[Source records]
(* ===== verification/SafeText.v ===== *)
(** Text bubbler did not write, on its way to a terminal or into JSON
    (bubbler-core/src/safe_text.rs, json.rs, and the notes of dbus.rs).

    A [char] is its bytes; [chars] takes a [str] apart, and [render] walks bytes that need
    not be text unit by unit, as decoding the longest valid prefix again and again does.
    Fuel is the length of the input: every turn takes a byte or a character. *)
From S2P Require Export Prelude Bytes Text.

Definition CARET : byte := Init.Byte.x5e.
Definition BACKSLASH : byte := Init.Byte.x5c.
Definition ESC : bytes := [Init.Byte.x1b].
Definition BEL : bytes := [Init.Byte.x07].
Definition QUOTE : byte := Init.Byte.x22.

(** [str::chars]. *)
Fixpoint chars_fuel (fuel : nat) (l : bytes) : list bytes :=
  match l, fuel with
  | [], _ | _, O => []
  | _, S fuel => match utf8_next l with Char k => take k l :: chars_fuel fuel (drop k l) | Bad _ => [] end
  end.
Definition chars (l : bytes) : list bytes := chars_fuel (length l) l.

(** The characters a terminal acts on by themselves: C0, [DEL], and the C1 range, whose
    encoding is [c2] and the code itself. *)
Definition is_c0 (b : byte) : bool := (u8 b <=? 31) || (u8 b =? 127).
Definition is_c1 (c : bytes) : bool := match c with [b0; b1] => (u8 b0 =? 194) && (u8 b1 <=? 159) | _ => false end.
Definition is_layout (c : bytes) : bool := bool_decide (c = [LF]) || bool_decide (c = [TAB]).

(** [char::is_control]. *)
Definition is_control (c : bytes) : bool := match c with [b] => is_c0 b | _ => is_c1 c end.

Definition needs_replacing (c : bytes) : bool := negb (is_layout c) && is_control c.

(** ** Bytes *)

Definition HEX : bytes := B "0123456789abcdef".
Definition hex (n : Z) : byte := nth (Z.to_nat n) HEX Init.Byte.x30.
Definition push_hex (b : byte) : bytes := B "\x" ++ [hex (Z.shiftr (u8 b) 4); hex (Z.land (u8 b) 15)].

Definition push_char (c : bytes) : bytes :=
  if is_layout c then c
  else match c with
       | [b] => if is_c0 b then [CARET; to_u8 (Z.lxor (u8 b) 64)] else c
       | [_; b1] => if is_c1 c then push_hex b1 else c
       | _ => c
       end.

Fixpoint render_fuel (fuel : nat) (l : bytes) : bytes :=
  match l, fuel with
  | [], _ | _, O => []
  | _, S fuel =>
    match utf8_next l with
    | Char k => push_char (take k l) ++ render_fuel fuel (drop k l)
    | Bad k => concat (map push_hex (take (Nat.max 1 k) l)) ++ render_fuel fuel (drop (Nat.max 1 k) l)
    end
  end.
Definition render (l : bytes) : bytes := render_fuel (length l) l.

(** ** Text *)

(** What is left after a sequence, to its final byte or its terminator. *)
Fixpoint skip_csi (l : list bytes) : list bytes :=
  match l with
  | [] => []
  | c :: l => match c with [b] => if (64 <=? u8 b) && (u8 b <=? 126) then l else skip_csi l | _ => skip_csi l end
  end.

Fixpoint skip_string (l : list bytes) : list bytes :=
  match l with
  | [] => []
  | c :: l =>
    if bool_decide (c = BEL) then l
    else if bool_decide (c = ESC) && bool_decide (head l = Some [BACKSLASH]) then tail l
    else skip_string l
  end.

Definition skip_sequence (l : list bytes) : list bytes :=
  match l with
  | c :: l' =>
    if bool_decide (c = B "[") then skip_csi l'
    else if bool_decide (c ∈ [B "]"; B "_"; B "^"; B "P"]) then skip_string l'
    else l
  | [] => []
  end.

Definition QUESTION : byte := Init.Byte.x3f.

Fixpoint sanitize_loop (fuel : nat) (l : list bytes) : bytes :=
  match l, fuel with
  | [], _ | _, O => []
  | c :: l, S fuel =>
    if is_layout c then c ++ sanitize_loop fuel l
    else if bool_decide (c = ESC) then QUESTION :: sanitize_loop fuel (skip_sequence l)
    else if needs_replacing c then QUESTION :: sanitize_loop fuel l
    else c ++ sanitize_loop fuel l
  end.

Definition sanitize (s : bytes) : bytes :=
  if existsb needs_replacing (chars s) then sanitize_loop (length (chars s)) (chars s) else s.

(** ** JSON *)

(** The code of a control character, which is its last byte. *)
Definition json_char (c : bytes) : bytes :=
  if bool_decide (c = [QUOTE]) then [BACKSLASH; QUOTE]
  else if bool_decide (c = [BACKSLASH]) then [BACKSLASH; BACKSLASH]
  else if bool_decide (c = [LF]) then B "\n"
  else if bool_decide (c = [CR]) then B "\r"
  else if bool_decide (c = [TAB]) then B "\t"
  else if is_control c then
    match last c with
    | Some b => B "\u00" ++ [hex (Z.shiftr (u8 b) 4); hex (Z.land (u8 b) 15)]
    | None => c
    end
  else c.

Definition json_string (s : bytes) : bytes := [QUOTE] ++ concat (map json_char (chars s)) ++ [QUOTE].

(** ** Notes *)

Definition KEPT : nat := 200.

Definition is_space (c : bytes) : bool := bool_decide (is_Some (white_at c)).

(** [str::trim], on the characters. *)
Fixpoint trim_front (l : list bytes) : list bytes := match l with c :: l' => if is_space c then trim_front l' else l | [] => [] end.
Definition trim (l : list bytes) : list bytes := List.rev (trim_front (List.rev (trim_front l))).

(** [bus_note]. *)
Definition bus_note (text : bytes) : bytes :=
  let line := match split_on LF text with l :: _ => l | [] => [] end in
  let text := trim (chars (render line)) in
  if (KEPT <? length text)%nat then concat (take KEPT text) ++ B "..." else concat text.

(** ** Characters *)

(** One character and nothing after it. *)
Definition whole (c : bytes) : Prop := utf8_next c = Char (length c).

Lemma next_app c l : whole c -> utf8_next (c ++ l) = Char (length c).
Proof.
  unfold whole. intros Hc. destruct c as [|b0 [|b1 [|b2 [|b3 c]]]]; unfold utf8_next in *; cbn [app length] in *;
    repeat (case_match; simplify_eq/=; try done).
Qed.

Lemma next_whole l k : utf8_next l = Char k -> whole (take k l) /\ length (take k l) = k.
Proof.
  intros Hk. assert (length (take k l) = k) as Hl by (apply utf8_next_char in Hk; rewrite length_take; lia). split; [|done]. unfold whole. rewrite Hl. clear Hl.
  destruct l as [|b0 [|b1 [|b2 [|b3 l]]]]; unfold utf8_next in *; cbn [take] in *; repeat (case_match; simplify_eq/=; try done).
Qed.

Lemma whole_ne c : whole c -> c <> [].
Proof. by intros Hc ->. Qed.

Lemma chars_fuel_concat fuel cs : Forall whole cs -> (length (concat cs) <= fuel)%nat -> chars_fuel fuel (concat cs) = cs /\ utf8_valid_fuel fuel (concat cs) = true.
Proof.
  intros Hcs. revert fuel. induction Hcs as [|c cs Hc _ IH]; intros fuel Hf; [by destruct fuel|]. cbn [concat] in *. rewrite length_app in Hf.
  pose proof (whole_ne c Hc) as Hne. pose proof (next_app c (concat cs) Hc) as Hn. destruct c as [|b c]; [done|]. cbn [app length] in *.
  destruct fuel as [|fuel]; [lia|]. cbn [chars_fuel utf8_valid_fuel]. rewrite Hn.
  change (drop (S (length c)) (b :: c ++ concat cs)) with (drop (length c) (c ++ concat cs)). rewrite drop_app_length. destruct (IH fuel) as [-> ->]; [lia|].
  split; [|done]. f_equal. change (take (S (length c)) (b :: c ++ concat cs)) with (b :: take (length c) (c ++ concat cs)). by rewrite take_app_length.
Qed.

Lemma chars_concat cs : Forall whole cs -> chars (concat cs) = cs.
Proof. intros Hcs. by apply chars_fuel_concat. Qed.
Lemma valid_concat cs : Forall whole cs -> utf8_valid (concat cs) = true.
Proof. intros Hcs. by apply chars_fuel_concat. Qed.

Lemma chars_valid s : utf8_valid s = true -> concat (chars s) = s /\ Forall whole (chars s).
Proof.
  unfold utf8_valid, chars. generalize (length s) at 1 2 3. intros fuel. revert s. induction fuel as [|fuel IH]; intros s Hv; [by destruct s|].
  destruct s as [|b s]; [done|]. cbn [utf8_valid_fuel chars_fuel] in *. destruct (utf8_next (b :: s)) as [k|k] eqn:E; [|done].
  destruct (IH _ Hv) as [Hc Hw]. cbn [concat]. rewrite Hc. split; [apply take_drop|]. constructor; [by apply next_whole in E as [E _]|done].
Qed.

(** ** What is shown *)

(** Text made of whole characters none of which a terminal acts on. *)
Definition shown (s : bytes) : Prop := exists cs, s = concat cs /\ Forall whole cs /\ Forall (fun c => needs_replacing c = false) cs.

Lemma shown_nil : shown [].
Proof. by exists []. Qed.
Lemma shown_app s t : shown s -> shown t -> shown (s ++ t).
Proof. intros (cs & -> & Hc & Hn) (ds & -> & Hd & Hm). exists (cs ++ ds). rewrite concat_app. split; [done|]. by split; apply Forall_app. Qed.
Lemma shown_char c : whole c -> needs_replacing c = false -> shown c.
Proof. intros Hc Hn. exists [c]. cbn [concat]. rewrite app_nil_r. split; [done|]. by split; constructor. Qed.
Lemma shown_cons b s : whole [b] -> needs_replacing [b] = false -> shown s -> shown (b :: s).
Proof. intros Hb Hn Hs. apply (shown_app [b]); [by apply shown_char|done]. Qed.
Lemma shown_spec s : shown s <-> utf8_valid s = true /\ Forall (fun c => needs_replacing c = false) (chars s).
Proof.
  split.
  - intros (cs & -> & Hc & Hn). split; [by apply valid_concat|]. by rewrite chars_concat.
  - intros [Hv Hn]. destruct (chars_valid s Hv) as [Hc Hw]. by exists (chars s).
Qed.

Lemma shown_hex b : shown (push_hex b).
Proof. apply shown_cons, shown_cons, shown_cons, shown_cons, shown_nil; destruct b; vm_compute; reflexivity. Qed.

Lemma shown_push_char c : whole c -> shown (push_char c).
Proof.
  intros Hc. unfold push_char. destruct (is_layout c) eqn:El; [apply shown_char; [done|]; unfold needs_replacing; by rewrite El|].
  destruct c as [|b0 [|b1 c]]; [done| |].
  - destruct (is_c0 b0) eqn:E.
    + apply shown_cons, shown_cons, shown_nil; try done; destruct b0; try discriminate E; vm_compute; reflexivity.
    + apply shown_char; [done|]. unfold needs_replacing, is_control. by rewrite El, E.
  - destruct c as [|b2 c].
    + destruct (is_c1 [b0; b1]) eqn:E; [apply shown_hex|]. apply shown_char; [done|]. unfold needs_replacing. cbn [is_control]. by rewrite E, andb_false_r.
    + apply shown_char; [done|]. unfold needs_replacing. cbn [is_control is_c1]. by rewrite andb_false_r.
Qed.

Lemma render_shown fuel l : shown (render_fuel fuel l).
Proof.
  revert l. induction fuel as [|fuel IH]; intros l; [destruct l; apply shown_nil|]. destruct l as [|b l]; [apply shown_nil|]. cbn [render_fuel].
  destruct (utf8_next (b :: l)) as [k|k] eqn:E; apply shown_app; [by apply shown_push_char; apply next_whole in E as [E _]|apply IH| |apply IH].
  generalize (take (Nat.max 1 k) (b :: l)). intros raw. induction raw as [|x raw IHr]; [apply shown_nil|]. cbn [map concat]. by apply shown_app; [apply shown_hex|].
Qed.

Lemma render_plain fuel s : (length s <= fuel)%nat -> shown s -> render_fuel fuel s = s.
Proof.
  intros Hf (cs & -> & Hc & Hn). revert fuel Hf. induction Hc as [|c cs Hc _ IH]; intros fuel Hf; [by destruct fuel|]. apply Forall_cons in Hn as [Hn Hns].
  cbn [concat] in *. rewrite length_app in Hf. pose proof (next_app c (concat cs) Hc) as Hnx. destruct c as [|b c]; [by apply whole_ne in Hc|]. cbn [app length] in *.
  destruct fuel as [|fuel]; [lia|]. cbn [render_fuel]. rewrite Hnx.
  change (drop (S (length c)) (b :: c ++ concat cs)) with (drop (length c) (c ++ concat cs)). rewrite drop_app_length, (IH Hns fuel) by lia.
  change (take (S (length c)) (b :: c ++ concat cs)) with (b :: take (length c) (c ++ concat cs)). rewrite take_app_length.
  unfold push_char. unfold needs_replacing in Hn. destruct (is_layout (b :: c)); [done|]. cbn [negb andb] in Hn.
  destruct c as [|b1 [|b2 c]]; cbn [is_control] in Hn; [by rewrite Hn|by rewrite Hn|done].
Qed.

Lemma whole_question : whole [QUESTION] /\ needs_replacing [QUESTION] = false.
Proof. by split; vm_compute. Qed.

▶ [HOW TO COMPLETE THIS TASK]: Nothing but the lines from the start of the data through the line holding "A [char] is" should be restated, and each one exactly.

▶ [RESPONSE TO THE EXERCISE]:
(* ===== verification/SafeText.v ===== *)
(** Text bubbler did not write, on its way to a terminal or into JSON
    (bubbler-core/src/safe_text.rs, json.rs, and the notes of dbus.rs).

    A [char] is its bytes; [chars] takes a [str] apart, and [render] walks bytes that need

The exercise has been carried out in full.